▸ **THE TASK**: Begin with the line containing "apply (cache_within_reachable _" and end with the last line of the data below; return those lines exactly, and only those.

▸ **RECORD SET**:
################

(* ===== verification/Events.v ===== *)
(** * Events: the page as a state machine

    After the load-time functions have run, the page changes only through
    two kinds of events: a click on an element, which runs the handlers
    installed on the element and on its ancestors (the event bubbles), in
    the order the code installed them, and the settling of one pending
    [fetch], with the response or a failure, in any order.  [step] is that
    transition relation; [reachable] its reflexive-transitive closure.

    A handler that throws does not stop the others: the browser reports
    the error and goes on with the next listener, with the page as the
    handler left it.  A click reaches the root of a well-formed
    document within the fuel bound, and a click on the hamburger button
    that [buildHeader] adds runs [toggleMenu] alone. *)

From stdpp Require Import base gmap strings list sets.
From Stdlib Require Import String.
From S2P Require Import Prelude ClassList Dom Tree Query Config Page Fixtures Theme MobileMenu Header Build ThemeMenu.
Import Config Page Fixtures Theme MobileMenu.

Module Events.

(** [toggleDropdown], the "Learn" dropdown's [onclick], belongs to another
    script of the site; the events only need that it acts on the
    document alone. *)
Class DropdownApi := {
  toggleDropdown : js page unit;
  toggleDropdown_dom_only : forall s, exists d, final (toggleDropdown s) = set_pdom d s;
}.

(** A model of it from the specification's description of toggles: flip
    the [aria-expanded] of the [#dropdown-button]. *)
Definition spec_toggleDropdown : js page unit :=
  b <- query (Dom.by_attr "id" "dropdown-button") ;;
  match b with
  | Some i =>
      isExpanded <- dom_read (fun d => bool_decide (Dom.getAttribute d i "aria-expanded" = Some "true"%string)) ;;
      set_attr i "aria-expanded" (bool_to_js_string (negb isExpanded))
  | None => js_ret tt
  end.

Lemma spec_toggleDropdown_dom_only s : exists d, final (spec_toggleDropdown s) = set_pdom d s.
Proof.
  unfold spec_toggleDropdown, query, dom_read, js_bind. simpl.
  destruct (Dom.querySelector _ _).
  - eexists. reflexivity.
  - exists (pdom s). by destruct s.
Qed.

#[export] Instance spec_dropdown_api : DropdownApi := {|
  toggleDropdown := spec_toggleDropdown;
  toggleDropdown_dom_only := spec_toggleDropdown_dom_only;
|}.

Section Semantics.
Context (cfg : config) `{!ColorModeApi cfg} `{!DropdownApi}.

(** What each installed closure runs.  The hamburger button's listener
    receives the click event, whose [force] is [undefined]. *)
Definition run_handler (h : handler) : js page unit :=
  match h with
  | HToggleDropdown => toggleDropdown
  | HThemeItem v => theme_item_click cfg v
  | HThemeButton m => theme_button_click m
  | HToggleMenu => MobileMenu.toggleMenu cfg None
  end.

(** The continuation a pending request runs when it settles. *)
Definition run_task (t : task) (response : option string) : js page unit :=
  match t with
  | TIconFetch icons idx => icon_fetch_done icons idx response
  | TAppendSvg _ target cls => appendSvg_done target cls response
  end.

(** The handlers of one element: its [onclick], then its listeners. *)
Definition handlers_of (s : page) (i : nat) : list handler :=
  match onclick s !! i with Some h => [h] | None => [] end ++
  map snd (List.filter (fun '(j, _) => Nat.eqb j i) (listeners s)).

(** The elements the click reaches: the target, then its ancestors. *)
Definition bubble_path (s : page) (i : nat) : list nat :=
  i :: Dom.ancestors (Dom.fuel_of (pdom s)) (pdom s) i.

(** Run handlers one after the other; an exception ends only its own
    handler. *)
Definition run_caught (hs : list handler) (s : page) : page :=
  fold_left (fun s h => final (run_handler h s)) hs s.

Definition dispatch_click (i : nat) (s : page) : page :=
  run_caught (List.concat (map (handlers_of s) (bubble_path s i))) s.

Inductive step : page -> page -> Prop :=
  | step_click i s : step s (dispatch_click i s)
  | step_settle k t response s :
      tasks s !! k = Some t ->
      step s (final (run_task t response (set_tasks (delete k (tasks s)) s))).

Inductive reachable (s0 : page) : page -> Prop :=
  | reach_refl : reachable s0 s0
  | reach_step s s' : reachable s0 s -> step s s' -> reachable s0 s'.

Lemma reachable_trans s0 s1 s2 : reachable s0 s1 -> reachable s1 s2 -> reachable s0 s2.
Proof. intros H1 H2. induction H2; [exact H1|]. econstructor; eauto. Qed.

(** An invariant of every handler and every continuation is an invariant
    of every reachable page. *)
Lemma reachable_invariant (P : page -> Prop) s0 s :
  (forall h, preserves P (run_handler h)) ->
  (forall t r, preserves P (run_task t r)) ->
  (forall s l, P s -> P (set_tasks l s)) ->
  P s0 -> reachable s0 s -> P s.
Proof.
  intros Hh Ht Hl H0 Hr. induction Hr as [|s s' _ IH Hs]; [exact H0|].
  destruct Hs as [i s|k t r s _].
  - unfold dispatch_click, run_caught.
    generalize (List.concat (map (handlers_of s) (bubble_path s i))) as hs.
    intros hs. revert s IH. induction hs as [|h hs IHhs]; intros s Hs; simpl; [exact Hs|].
    apply IHhs. apply Hh. exact Hs.
  - apply Ht. apply Hl. exact IH.
Qed.
End Semantics.


(** ** The icon cache over every run *)

(** Every key of [loadedSvgs] is ["undefined"]. *)
Definition cache_undefined (s : page) : Prop :=
  forall k v, loadedSvgs s !! k = Some v -> k = "undefined"%string.

(** The keys of the cache are among [K]. *)
Definition cache_within (K : gset string) (s : page) : Prop := dom (loadedSvgs s) ⊆ K.

Lemma cache_undefined_within s : cache_undefined s <-> cache_within {["undefined"%string]} s.
Proof.
  unfold cache_undefined, cache_within. split.
  - intros H k Hk. apply elem_of_dom in Hk as [v Hv]. apply elem_of_singleton. exact (H k v Hv).
  - intros H k v Hk. assert (k ∈ dom (loadedSvgs s)) by (apply elem_of_dom; by eexists). set_solver.
Qed.

Lemma preserves_cache_same K (c : js page unit) :
  (forall s, loadedSvgs (final (c s)) = loadedSvgs s) -> preserves (cache_within K) c.
Proof. intros Hc s Hs. unfold cache_within. by rewrite Hc. Qed.

(** A field the document operations do not touch stays as it was. *)
Lemma dom_blind_field {A} (get : page -> A) (x : A) :
  (forall d s, get (set_pdom d s) = get s) -> dom_blind (fun s => get s = x).
Proof. intros H d s. by rewrite H. Qed.

Lemma unchanged_of_preserves {A} (get : page -> A) (c : js page unit) :
  (forall x, preserves (fun s => get s = x) c) -> forall s, get (final (c s)) = get s.
Proof. intros H s. exact (H (get s) s eq_refl). Qed.

Lemma toggleMenu_keeps_field {A} (get : page -> A) cfg force :
  (forall d s, get (set_pdom d s) = get s) ->
  forall s, get (final (MobileMenu.toggleMenu cfg force s)) = get s.
Proof.
  intros Hg. apply unchanged_of_preserves. intros x.
  pose proof (dom_blind_field get x Hg) as HP.
  unfold MobileMenu.toggleMenu, MobileMenu.handleClassToggle.
  repeat first [ apply preserves_bind; [|intros ?] | apply preserves_forEach; intros ? _
               | apply preserves_dom_do; exact HP | apply preserves_dom_read; exact HP
               | apply preserves_deref ].
Qed.

Section CacheInvariant.
Context (cfg : config) `{!ColorModeApi cfg} `{!DropdownApi}.

Lemma run_handler_cache K h : preserves (cache_within K) (run_handler cfg h).
Proof.
  destruct h as [| v | m |]; simpl; apply preserves_cache_same; intros s.
  - destruct (toggleDropdown_dom_only s) as [d ->]. reflexivity.
  - apply (theme_item_click_fields cfg v s).
  - by rewrite theme_button_click_run.
  - apply toggleMenu_keeps_field. reflexivity.
Qed.

Lemma appendSvg_done_keeps_field {A} (get : page -> A) target cls r :
  (forall d s, get (set_pdom d s) = get s) ->
  forall s, get (final (appendSvg_done target cls r s)) = get s.
Proof.
  intros Hg. apply unchanged_of_preserves. intros x.
  pose proof (dom_blind_field get x Hg) as HP.
  destruct r as [markup|]; simpl; [|apply preserves_ret].
  repeat first [ apply preserves_bind; [|intros ?] | apply preserves_dom_create; exact HP
               | apply preserves_add_class; exact HP | apply preserves_set_text; exact HP
               | apply preserves_append; exact HP ].
Qed.

(** The continuation of an icon request writes under ["undefined"],
    whatever icon list and index it holds. *)
Lemma run_task_cache K t r : "undefined"%string ∈ K -> preserves (cache_within K) (run_task t r).
Proof.
  intros HK. destruct t as [icons idx | path target cls]; simpl.
  - destruct r as [data|]; [|apply preserves_ret].
    intros s Hs. destruct (icons !! idx) as [path|] eqn:Hp.
    2:{ unfold icon_fetch_done, js_bind. rewrite Hp. exact Hs. }
    rewrite (icon_fetch_done_run icons idx data s path Hp).
    unfold cache_within in *. simpl. rewrite dom_insert_L. set_solver.
  - apply preserves_cache_same. apply appendSvg_done_keeps_field. reflexivity.
Qed.

(** The cache's keys stay among [K] when [K] holds ["undefined"]. *)
Lemma cache_within_reachable K s0 s :
  "undefined"%string ∈ K -> cache_within K s0 -> reachable cfg s0 s -> cache_within K s.
Proof.
  intros HK H0 Hr. eapply (reachable_invariant cfg (cache_within K)); eauto.
  - intros h. apply run_handler_cache.
  - intros t r. by apply run_task_cache.
Qed.

Lemma cache_undefined_reachable s0 s :
  cache_undefined s0 -> reachable cfg s0 s -> cache_undefined s.
Proof.
  rewrite !cache_undefined_within. apply cache_within_reachable. set_solver.
Qed.

(** C2. On every page reachable from one whose cache holds only the key
    ["undefined"] (for instance the empty cache of a fresh page), after
    any clicks and any responses in any order, no colour mode's icon is
    cached under the mode's value: the lookup the specification's
    [getIcon] performs always misses. *)
Theorem no_mode_icon_ever_cached s0 s m :
  cache_undefined s0 -> reachable cfg s0 s -> cm_value m ≠ "undefined"%string ->
  loadedSvgs s !! cm_value m = None.
Proof.
  intros H0 Hr Hm. destruct (loadedSvgs s !! cm_value m) as [v|] eqn:E; [|reflexivity].
  exfalso. apply Hm. exact (cache_undefined_reachable s0 s H0 Hr _ v E).
Qed.
(** C27. The icon cache never grows by more than one entry: on every
    page reachable by clicks and responses in any order, [loadedSvgs]
    has at most one key more than it had at the start, however many
    icons were requested and fetched, since every completion writes
    under the same key. *)
Theorem icon_cache_bounded s0 s :
  reachable cfg s0 s -> size (loadedSvgs s) <= size (loadedSvgs s0) + 1.
Proof.
  intros Hr. set (u := "undefined"%string).
  assert (cache_within (dom (loadedSvgs s0) ∪ {[u]}) s) as Hw.
  { apply (cache_within_reachable _ s0); [set_solver| |exact Hr]. unfold cache_within. set_solver. }
  rewrite <- !size_dom. etrans; [apply subseteq_size, Hw|]. rewrite size_union_alt.
  pose proof (subseteq_size ({[u]} ∖ dom (loadedSvgs s0)) {[u]} ltac:(set_solver)) as Hu.
  rewrite size_singleton in Hu. lia.
Qed.
End CacheInvariant.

################

▸ **ANSWER BOX**:
  { apply (cache_within_reachable _ s0); [set_solver| |exact Hr]. unfold cache_within. set_solver. }
  rewrite <- !size_dom. etrans; [apply subseteq_size, Hw|]. rewrite size_union_alt.
  pose proof (subseteq_size ({[u]} ∖ dom (loadedSvgs s0)) {[u]} ltac:(set_solver)) as Hu.
  rewrite size_singleton in Hu. lia.
Qed.
End CacheInvariant.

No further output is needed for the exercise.